3.5.2. Histopathology

Leiomyosarcomas are infiltrative neoplasms accompanied by surface ulceration Bone or cartilage invasion is more frequent than surface or seromucinous gland invasion. Leiomyosarcomas are composed of right-angle intersecting bundles of spindle cells. Pallisading storiform and “haemangiopericytoma -like” patterns can occur. The tumors are hypercellular, but coagulative tumor necrosis and hemorrhage can create a hypocellular appearance. The tumor cells have elongated, vesicular to hyperchromatic, lobulated or indented nuclei with blunt ends (“cigar shaped”). The cytoplasm is fibrillary and eosinophilic, with frequent perinuclear vacuolation. Mitoses, both typical and atypical, are present to a variable degree. [2,22] Histochemistry and immunoprofile intracytoplasmic glycogen can be demonstrated with a PAS stain. Masson trichrome stain demonstrates red, longitudinally oriented parallel fibrils within the cytoplasm. Tumor cells are diffusely and strongly immunoreactive for vimentin, actin(smooth muscle or muscle- specific), desmin and h-caldesmon.There is generally no reactivity with keratin CD34, CD117, S-100 protein or HMB-45 The Ki-67 index is usually >15% (Fig. 20).[2,3,22]

Figure 20.

Leiomyosarcoma fascicles of spindle-shaped cells with conspicuous eosinophilic cytoplasm.

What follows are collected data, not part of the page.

(* ===== verification/Queue.v ===== *)
(** * src/src/fdmi_queue.c: the intrusive FIFO queue

    A queue is a singly linked list of heap nodes with [head], [tail] and an
    iterator [ite] that loops over the queue share.  The nodes live in a typed
    heap, so that a dangling [ite] or a forgotten [free] is visible. *)
From S2P Require Import Prelude Mem.

Inductive fdmi_queue_iterator_state := FDMI_QUEUE_HEAD | FDMI_QUEUE_NEXT.

(** [pthread_mutex_t], of the default kind. *)
Inductive mutex := Unlocked | Locked | Destroyed.

#[export] Instance mutex_eq_dec : EqDecision mutex.
Proof. solve_decision. Defined.

Record fdmi_queue_data := Node {
  next : Z;
  data : Z;
}.

Record fdmi_queue := Queue {
  q_head : Z;
  q_tail : Z;
  q_ite : Z;
  q_mut : mutex;
  q_length : Z;
  q_nodes : heap fdmi_queue_data;
}.

Definition set_ite (q : fdmi_queue) (i : Z) : fdmi_queue :=
  Queue (q_head q) (q_tail q) i (q_mut q) (q_length q) (q_nodes q).
Definition set_mut (q : fdmi_queue) (m : mutex) : fdmi_queue :=
  Queue (q_head q) (q_tail q) (q_ite q) m (q_length q) (q_nodes q).

(** ** Operations *)

(** [addr] is what [malloc] returns for the queue structure; [garbage] is the
    content of its [ite] field, which the code leaves uninitialised. *)
Definition fdmi_queue_create (addr garbage : Z) : outcome fdmi_queue :=
  if addr =? NULL then Fatal "Memory allocation returned"
  else Done (Queue NULL NULL garbage Unlocked 0 empty_heap).

Definition fdmi_queue_length (q : fdmi_queue) : Z := q_length q.

(** Locking a held mutex of the default kind blocks for ever; using a
    destroyed one, or unlocking one that is not held, is undefined. *)
Definition fdmi_queue_lock (q : fdmi_queue) : outcome fdmi_queue :=
  match q_mut q with
  | Unlocked => Done (set_mut q Locked)
  | Locked => Diverge
  | Destroyed => Undef
  end.

Definition fdmi_queue_unlock (q : fdmi_queue) : outcome fdmi_queue :=
  match q_mut q with
  | Locked => Done (set_mut q Unlocked)
  | _ => Undef
  end.

Definition fdmi_queue_enq `{Malloc} (q : fdmi_queue) (d : Z) : outcome fdmi_queue :=
  let! (a, ns) := fdmi_malloc (q_nodes q) (Node NULL d) in
  if (q_head q =? NULL) && (q_tail q =? NULL) then
    Done (Queue a a (q_ite q) (q_mut q) (i32 (q_length q + 1)) ns)
  else
    t <- peek ns (q_tail q) ;;
    ns <- poke ns (q_tail q) (Node a (data t)) ;;
    Done (Queue (q_head q) a (q_ite q) (q_mut q) (i32 (q_length q + 1)) ns).

Definition fdmi_queue_lock_enq `{Malloc} (q : fdmi_queue) (d : Z) : outcome fdmi_queue :=
  q <- fdmi_queue_lock q ;;
  q <- fdmi_queue_enq q d ;;
  fdmi_queue_unlock q.

Definition fdmi_queue_deq (q : fdmi_queue) : outcome (Z * fdmi_queue) :=
  if q_head q =? NULL then Done (NULL, q)
  else
    n <- peek (q_nodes q) (q_head q) ;;
    ns <- fdmi_free (q_nodes q) (q_head q) ;;
    let tail := if next n =? NULL then NULL else q_tail q in
    Done (data n, Queue (next n) tail (q_ite q) (q_mut q) (i32 (q_length q - 1)) ns).

Definition fdmi_queue_lock_deq (q : fdmi_queue) : outcome (Z * fdmi_queue) :=
  q <- fdmi_queue_lock q ;;
  let! (d, q) := fdmi_queue_deq q in
  q <- fdmi_queue_unlock q ;;
  Done (d, q).

(** The nodes of a queue bound the number of rounds of every loop over it. *)
Definition queue_fuel (q : fdmi_queue) : nat := S (size (cells (q_nodes q))).

(** [while ((data = fdmi_queue_deq(q)) != NULL) { }]. *)
Fixpoint queue_drain (fuel : nat) (q : fdmi_queue) : outcome fdmi_queue :=
  match fuel with
  | O => Diverge
  | S fuel =>
      let! (d, q) := fdmi_queue_deq q in
      if d =? NULL then Done q else queue_drain fuel q
  end.

(** What is left when the queue structure itself is freed. *)
Definition fdmi_queue_destroy (q : fdmi_queue) : outcome fdmi_queue :=
  match q_mut q with
  | Unlocked => queue_drain (queue_fuel q) (set_mut q Destroyed)
  | _ => Undef
  end.

Definition fdmi_queue_iterate (q : fdmi_queue) (state : fdmi_queue_iterator_state)
    : outcome (Z * fdmi_queue) :=
  match state with
  | FDMI_QUEUE_HEAD =>
      if q_head q =? NULL then Done (NULL, q)
      else n <- peek (q_nodes q) (q_head q) ;; Done (data n, set_ite q (next n))
  | FDMI_QUEUE_NEXT =>
      if q_ite q =? NULL then Done (NULL, q)
      else n <- peek (q_nodes q) (q_ite q) ;; Done (data n, set_ite q (next n))
  end.

(** The loop every client writes,
      for (x = fdmi_queue_iterate(q, FDMI_QUEUE_HEAD); x != NULL;
           x = fdmi_queue_iterate(q, FDMI_QUEUE_NEXT)) { body }
    where the body updates its state [s], may change [q], and tells with
    [true] that it leaves the loop ([break] or [return]). *)
Section loop.
Context {S : Type} (body : Z → S → fdmi_queue → outcome (bool * S * fdmi_queue)).

Fixpoint queue_loop (fuel : nat) (x : Z) (s : S) (q : fdmi_queue)
    : outcome (S * fdmi_queue) :=
  if x =? NULL then Done (s, q) else
  match fuel with
  | O => Diverge
  | Datatypes.S fuel =>
      let! (stop, s, q) := body x s q in
      if stop : bool then Done (s, q)
      else let! (x, q) := fdmi_queue_iterate q FDMI_QUEUE_NEXT in
           queue_loop fuel x s q
  end.

Definition queue_for (s : S) (q : fdmi_queue) : outcome (S * fdmi_queue) :=
  let! (x, q') := fdmi_queue_iterate q FDMI_QUEUE_HEAD in
  queue_loop (queue_fuel q) x s q'.
End loop.

(** A search loop: the first element for which the test answers yes. *)
Definition queue_find (test : Z → outcome bool) (q : fdmi_queue) : outcome (Z * fdmi_queue) :=
  queue_for (λ x s q, b <- test x ;; Done (b, (if b : bool then x else s), q)) NULL q.

Definition fdmi_queue_lock_index (q : fdmi_queue) (d : Z) : outcome (Z * fdmi_queue) :=
  q <- fdmi_queue_lock q ;;
  let! (s, q) :=
    queue_for (λ tmp '(tmp_index, index) q,
      if tmp =? d then Done (true, (tmp_index, tmp_index), q)
      else Done (false, (i32 (tmp_index + 1), index), q)) (0, -1) q in
  q <- fdmi_queue_unlock q ;;
  Done (snd s, q).

(** The [while (cur_d != NULL)] loop of [fdmi_queue_remove]. *)
Fixpoint remove_loop (fuel : nat) (q : fdmi_queue) (d old_d cur_d : Z) : outcome fdmi_queue :=
  if cur_d =? NULL then Done q else
  match fuel with
  | O => Diverge
  | S fuel =>
      n <- peek (q_nodes q) cur_d ;;
      if data n =? d then
        o <- peek (q_nodes q) old_d ;;
        ns <- poke (q_nodes q) old_d (Node (next n) (data o)) ;;
        let tail := if q_tail q =? cur_d then old_d else q_tail q in
        let ite := if q_ite q =? cur_d then next n else q_ite q in
        ns <- fdmi_free ns cur_d ;;
        Done (Queue (q_head q) tail ite (q_mut q) (i32 (q_length q - 1)) ns)
      else remove_loop fuel q d cur_d (next n)
  end.

Definition fdmi_queue_remove (q : fdmi_queue) (d : Z) : outcome fdmi_queue :=
  if q_head q =? NULL then Done q
  else
    n <- peek (q_nodes q) (q_head q) ;;
    if data n =? d then
      let head := next n in
      let tail := if head =? NULL then NULL else q_tail q in
      let ite := if head =? NULL then NULL else q_ite q in
      ns <- fdmi_free (q_nodes q) (q_head q) ;;
      Done (Queue head tail ite (q_mut q) (i32 (q_length q - 1)) ns)
    else remove_loop (queue_fuel q) q d (q_head q) (next n).

Definition fdmi_queue_lock_remove (q : fdmi_queue) (d : Z) : outcome fdmi_queue :=
  q <- fdmi_queue_lock q ;;
  q <- fdmi_queue_remove q d ;;
  fdmi_queue_unlock q.

(** ** The memory image of a list of nodes

    [ns] lists the nodes in queue order, each with its address and its data. *)
Fixpoint nodes_of (ns : list (Z * Z)) : gmap Z fdmi_queue_data :=
  match ns with
  | [] => ∅
  | (a, d) :: ns' => <[a := Node (first_addr ns') d]> (nodes_of ns')
  end.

3.5.3. Treatment and prognosis

About half of the reported cases develop local recurrence, often within a year and nearly 1/3 of these patients subsequently develop metastasis (mostly to the lungs and liver). Complete surgical excision is difficult to achieve, and radiation and chemotherapy are used with variable success. Poor prognostic factors include involvement of more than one contiguous site, large tumor size (>5 cm), high mitotic count (>20/10 high power field), tumor necrosis, and tumor stage. [2,22,23]

3.6. Kaposi sarcoma

Kaposi sarcoma (KS) is a locally aggressive tumor that typically presents with cutaneous lesions in the form of multiple patches, plaques or nodules but may also involve mucosal sites, lymph nodes and visceral organs. The disease is uniformly associated with HIV and human herpes virus 8 (HHV-8) infection.[2,8]

3.6.1. Clinical features

KS is characterized by the appearance of purplish, reddish blue or dark brown macules, plaques and nodules that may ulcerate. They are particularly frequent in distal extremities and may be accompanied by lymphedema. Early oral KS is represented by solitary or multiple red or bluish flat lesions, while the later stage is characterized by a nodular, sometimes massive appearance with or without secondary ulceration (Fig. 21). [2,8]

Figure 21.

Kaposi sarcoma of the palate.

3.6.2. Histopathology

KS lesions of the skin or the mucosa are uncharacteristic and present with subtle vascular proliferation; vascular spaces are increased in number, of irregular shape, and may dissect collagen fibres in the superficial corium. They often run parallel to the epithelium. The vascular proliferation is often perivascular and periadnexal. Endothelial cells lining the spaces are flattened or more oval, with little atypia. Preexisting blood vessels may protrude into the lumen of new vessels. Admixed are sparse lymphocytes and plasma cells; frequently, extravasated erythrocytes and deposits of hemosiderin surround the vascular structures (Fig. 22). [2,8]

Figure 22.

Vascular slits and sparsely distributed lymphocytes of KS.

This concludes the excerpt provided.